To preprocess the text data, the general words, such as background, aim, method, result, conclusion, stop words, and numerical digits, were eliminated. In addition, adolescent and adolescents were also removed from the dataset to avoid poor discriminative information due to their presence in almost all abstracts retrieved. The preprocessing was performed by using MALLET (MAchine Learning for LanguagE Toolkit) , which is an open-source Java-based package for statistical natural language processing, topic modeling, and other machine learning applications to text.
Latent Dirichlet allocation (LDA) , one of the most popular topic modeling algorithms, was performed to pursue text mining of the corpus of abstracts. LDA is a hierarchical Bayesian approach; it learns a set of thematic topics from words that tend to occur together in documents. A single topic can be described as a multinomial distribution of words, and a single document can be described as a multinomial distribution of latent topics. The model uses the observed documents and words to infer the hidden topic structure, creating per-document topic distributions, P(topic|document), and per-topic word distributions, P(word|topic).
We used LDA in Mallet  to carry out Gibbs sampling  to obtain the posterior samples which were used to infer hidden topic structure. To obtain the sparse topic and word distributions for more interpretable topics, we choose small values on the Dirichlet hyperparameters, α (parameter of Dirichlet prior on the per-document topic distributions) and β (parameter of Dirichlet prior on the per-topic word distributions) equal to 0.1 and 0.01, respectively. It is a challenge to select an optimal number of topics. Though the perplexity-based method has been proposed, it may not result in clear interpretations. We, therefore, ran LDA with 5, 20, and 50 topics, and compared similarity and difference of content of topics obtained using the different models.
Visualization of topics
For visualization of the content of topics, the most probable words to convey a topic meaning were listed with the RGB color model, an additive color model in which red (R), green (G), and blue (B) light are added together in various parameters to reproduce a broad spectrum of colors. The parameters of R, G, and B are all inversely proportional to the normalized probability of words, and the color is shaded in grey scale from black to white. The higher color depth indicates the higher probability. The RGB color model was plotted with Java language. The word clouds (https://www.jasondavies.com/wordcloud/) were also plotted to demonstrate the distribution of vocabularies over each topic. To make the visualization clear, we combined the singular and the plural into one word if they were both in the top 20 probable words for a given topic. The individual topics were presented as an unstructured set of word clouds, and the word size is proportional to the probability of the word within a topic, P(word|topic).

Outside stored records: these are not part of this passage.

Lemma capture_isolated_spec request cl c :
  classified_ok request cl → line_read cl → conn_ok c →
  match capture_isolated t cl c with
  | (Ok cap, c') => ∃ r status l u, isolated_end request cl c r c' ∧ status_code cl = Some status ∧
      visible (cl_buffer cl) = l ++ x0a :: u ∧ x0a ∉ l ∧ cr_metadata cap = mkMetadata (cl_kind cl) status (S (length l)) ∧
      cr_content_end cap = length (cr_bytes cap) ∧
      cr_bytes cap = if has_response_body request status then take (Nat.max (length r - 5) (S (length l))) r else r
  | (Err _, c') => isolated_failure request cl c c'
  end.
Proof.
  intros Hcl Hline Hc. unfold capture_isolated, isolated_failure, status_code.
  pose proof (classified_cases request cl Hcl) as Hcases. destruct (cl_frame cl) as [[status e response next|status e]|err] eqn:Ef.
  - pose proof (isolated_single request cl c status e response next Hcl Hc Ef) as H. destruct Hcases as (l & u & Hv & Hl & _ & Hb & -> & -> & ->).
    destruct (require_isolated _) eqn:Ei; [|done]. destruct H as [H _]. exists (visible (cl_buffer cl)), status, l, u. rewrite Hb. split_and!; try done.
    cbn. unfold require_isolated in Ei. apply Nat.leb_le in Ei. cbn in Ei. rewrite Hv, length_app in *. cbn in *. lia.
  - pose proof (isolated_multi request cl c status e Hcl Hc Ef) as H. destruct (isolated_begin t _ _) as [cur|err]; [|done].
    destruct H as (Hcur & [Hrl Eb] & Hcon & Hfail). unfold capture_payload_into.
    pose proof (capture_into_spec (reads_left (cur_conn cur)) [] cur Hcur ltac:(done)) as H.
    destruct (capture_into_loop t _ [] cur) as [[capture|err] c'] eqn:Ec; [|by apply Hfail]. destruct H as (r & Hr & ->). cbn [app] in *.
    assert (Hend := Hcon _ _ Hr). destruct Hcases as (l & u & Hv & Hl & _ & Hb & ->).
    assert (5 ≤ length r ∧ S (length l) ≤ length r) as [H5 Hsl].
    { destruct (con_end _ _ _ _ Hr) as [x Hx]. assert (Hw := con_window _ _ _ _ Hr). apply prefix_length in Hw.
      split; [cbn in Hx; rewrite Hx, length_app; cbn; lia|]. rewrite Eb, Hv, length_app in Hw. cbn in Hw. lia. }
    unfold checked_sub. rewrite (proj2 (Nat.ltb_ge _ _)) by (cbn; lia). cbv zeta.
    rewrite (proj2 (Nat.leb_le _ _)) by (cbn; lia). exists r, status, l, u. rewrite Hb. by split_and!.
  - split; [done|]. by apply not_alone_invalid; [..|unfold status_code; rewrite Ef].
Qed.
End IsolatedFacts.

Dynamics and hierarchical clustering of topics
Each document was assigned to a topic with the highest probability, P(topic|document); the frequency distributions of assigned topics were plotted for two sets of search results, from adolescent substance use and from adolescent depression. In addition, we analyzed the dynamics of these topics. A trend analysis on the proportion of each topic from 2000 to 2014 was conducted. A p-value smaller than Bonferroni-corrected alpha, 0.05/20 = 0.0025, was considered as statistically significant.
To explore the relationship between topics, we performed hierarchical clustering analysis to cluster topics based on the topic-word matrix, which was transformed to binary data with a 1/0 to indicate presence of a word in a given topic. The distance among topics was calculated based on the Jaccard distance and the average linkage method was applied with an agglomerative clustering algorithm to generate the cluster dendrogram. The hierarchical clustering analysis was conducted with R package. Topics containing similar words were assigned to the same clusters.

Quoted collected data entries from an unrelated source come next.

(* ===== verification/Retry.v ===== *)
(** * Retry: executing one article request on the backends

    Models the direct execution path of [src/src/session/handlers/command_execution.rs]
    and the retry loop of [src/src/session/handlers/article_retry.rs], with
    [src/src/session/retry.rs], [src/src/session/routing/cache_policy.rs] and
    [src/src/session/routing/metrics_policy.rs]: checking out a connection, the STAT
    probe, the request and its response, what the cache and the metrics are told,
    what becomes of the connection, and which backend is tried next.

    The handlers are programs in a state monad over [World].  What the proxy does
    not decide (the pool's counts and checkouts, whether a socket is alive, whether
    a request could be sent, the other threads, the order in which probes finish)
    is asked from an [Oracle], a function of the time; every question advances the
    time.  Cache updates and metrics are logged in the order of the calls, and so is
    the fate of every connection that is given up and the status of every response.  Log output, delays and timing
    samples are left out. *)

From S2P Require Import Prelude Protocol Request Scanner Framer Command Availability Router Article Cache Stream Transfer Exchange.

(** ** Policies *)

Inductive CacheAction := CaptureArticle | TrackAvailability | TrackStat | ActionNone.

#[global] Instance CacheAction_eq_dec : EqDecision CacheAction.
Proof. solve_decision. Defined.

Definition should_capture_article_response (request : RequestContext) (status : StatusCode) (stores_payloads : bool) : bool :=
  stores_payloads && has_response_body request status &&
  ((as_u16 status =? 220) || (as_u16 status =? 222))%N.

Definition should_track_availability (status : StatusCode) : bool := ((220 <=? as_u16 status) && (as_u16 status <=? 223))%N.

Definition determine_cache_action_for_request (article_request : option RequestContext) (status : StatusCode)
    (stores_payloads : bool) : CacheAction :=
  match article_request with
  | None => ActionNone
  | Some request =>
      if should_capture_article_response request status stores_payloads then CaptureArticle
      else if has_response_body request status && should_track_availability status then TrackAvailability
      else if (as_u16 status =? 223)%N then TrackStat
      else ActionNone
  end.

Inductive MetricsAction := MaError4xx | MaError5xx | MaArticle | MaNone.

Definition determine_metrics_action_for_request (request : RequestContext) (status : StatusCode) : MetricsAction :=
  let code := as_u16 status in
  if ((400 <=? code) && (code <? 500) && negb (code =? 423) && negb (code =? 430))%N then MaError4xx
  else if (500 <=? code)%N then MaError5xx
  else if has_response_body request status && ((220 <=? code) && (code <=? 222))%N then MaArticle
  else MaNone.

(** ** The world of a request *)

Inductive MetricsEvent :=
| MeCommand (backend : nat)
| MeUserCommand
| MeError (backend : nat)
| MeUserError
| MeError4xx (backend : nat)
| MeError5xx (backend : nat)
| MeArticle (backend : nat) (size : nat)
| MeExecution (backend : nat) (sent received : nat)
| MeUserSent (size : nat)
| MeUserReceived (size : nat)
| MePipelineBatch (size : nat).

(** A connection that left the session: released to its pool, removed without a
    cooldown, removed with one, or handed to the salvage task. *)
Inductive ConnectionFate := Released | RemovedClean | RemovedCooldown | Salvaged.

Record World := mkWorld {
  time : nat;
  selector : BackendSelector;
  availability : ArticleAvailability;
  unavailable : N;
  client : Writer;
  lease : option (nat * ConnectionStream);
  request_bytes : N;
  response_bytes : N;
  completed : option (option nat * StatusCode * nat);
  cache_log : list CacheOp;
  metrics : list MetricsEvent;
  retired : list (nat * ConnectionFate * ConnectionStream);
  prefetched : list nat;
  answers : list (nat * option StatusCode) }.

Record Oracle := mkOracle {
  pool_at : nat → nat → StatusCounts;
  interference : nat → nat → BackendSelector → BackendSelector;
  interferences : nat;
  checkout : nat → nat → option ConnectionStream;
  tcp_alive : nat → bool;
  send_to : nat → result ErrorKind unit;
  finish_order : nat → list nat → list nat;
  update_permit : nat → bool }.

(** [UnifiedCacheKind] and the parts of the configuration the handlers read. *)
Inductive UnifiedCacheKind := KindAvailability | KindMemory | KindHybrid.

Record SessionConfig := mkSession {
  cache_kind : UnifiedCacheKind;
  cache_slot : nat → AvailabilitySlot;
  stat_missing_enabled : nat → bool }.

Definition stores_payload_responses (c : SessionConfig) : bool :=
  match cache_kind c with KindAvailability => false | KindMemory | KindHybrid => true end.

Definition records_backend_has_status (c : SessionConfig) : bool :=
  match cache_kind c with KindAvailability => false | KindMemory | KindHybrid => true end.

The 20 most probable words in grey scale of the topics in LDA with 5, 20, and 50 topics are listed in Additional files 1, 2, and 3, respectively. The topics extracted from LDA with k topics are named T0-T(k-1), e.g., T0, T1, T2, T3, and T4 for LDA with 5 topics. The cumulative probability of the 10 most probable words for LDA with 5 topics was smaller than that for LDA with 20 or 50 topics. A few words cannot convey a topic meaning sufficiently if a small number of topics is assumed. LDA with 5 topics identified themes referring to search keywords, such as substance, alcohol, tobacco, and depression. However, different issues were lumped together in the same topic, such as alcohol and brain research together in T0, alcohol and sexual experience in T3, and tobacco and alcohol in T4. Beyond recapturing themes referring to search keywords, LDA with 20 topics discovered some relevant issues, such as intervention and treatment program (T4, T12, and T15), family influence and peer network (T8 and T19), diet, physical activity, and obesity (T13), suicide (T16), and brain research (T18). LDA with 50 topics discovered additional themes, such as T3 and T23 referring to genetic and environmental influence, but also identified some topics referring to the same issue, such as T6 and T7 topics referring to depression, and T37 and T44 referring to alcohol drinking. We selected LDA with 20 topics with the following interpretation of results.
Distributions of assigned topics for the documents are shown in Fig. 1. The most ten probable words for each topic are listed in Table 1, and the corresponding word cloud for each topic is shown in Fig. 2. The most popular five topics among abstracts about adolescent substance use were T1, T6, T11, T18, and T19, which pertain to substance use, general research terms, tobacco smoking, brain research, and family factors and peer network, respectively. The results indicated the effort of many studies to explore the risk factors of adolescent substance use and the application of a cognitive model to study the harm of substance use.
The 5 most popular topics among abstracts about adolescent depression were T5 and T9 pertaining to depression, T3 for psychiatric disorders, T4 for treatment of depression, and T6 for general research terms. The results indicated that many studies focus on the efficacy of medication for depression, and explore the comorbidity between depression and other psychiatric disorders.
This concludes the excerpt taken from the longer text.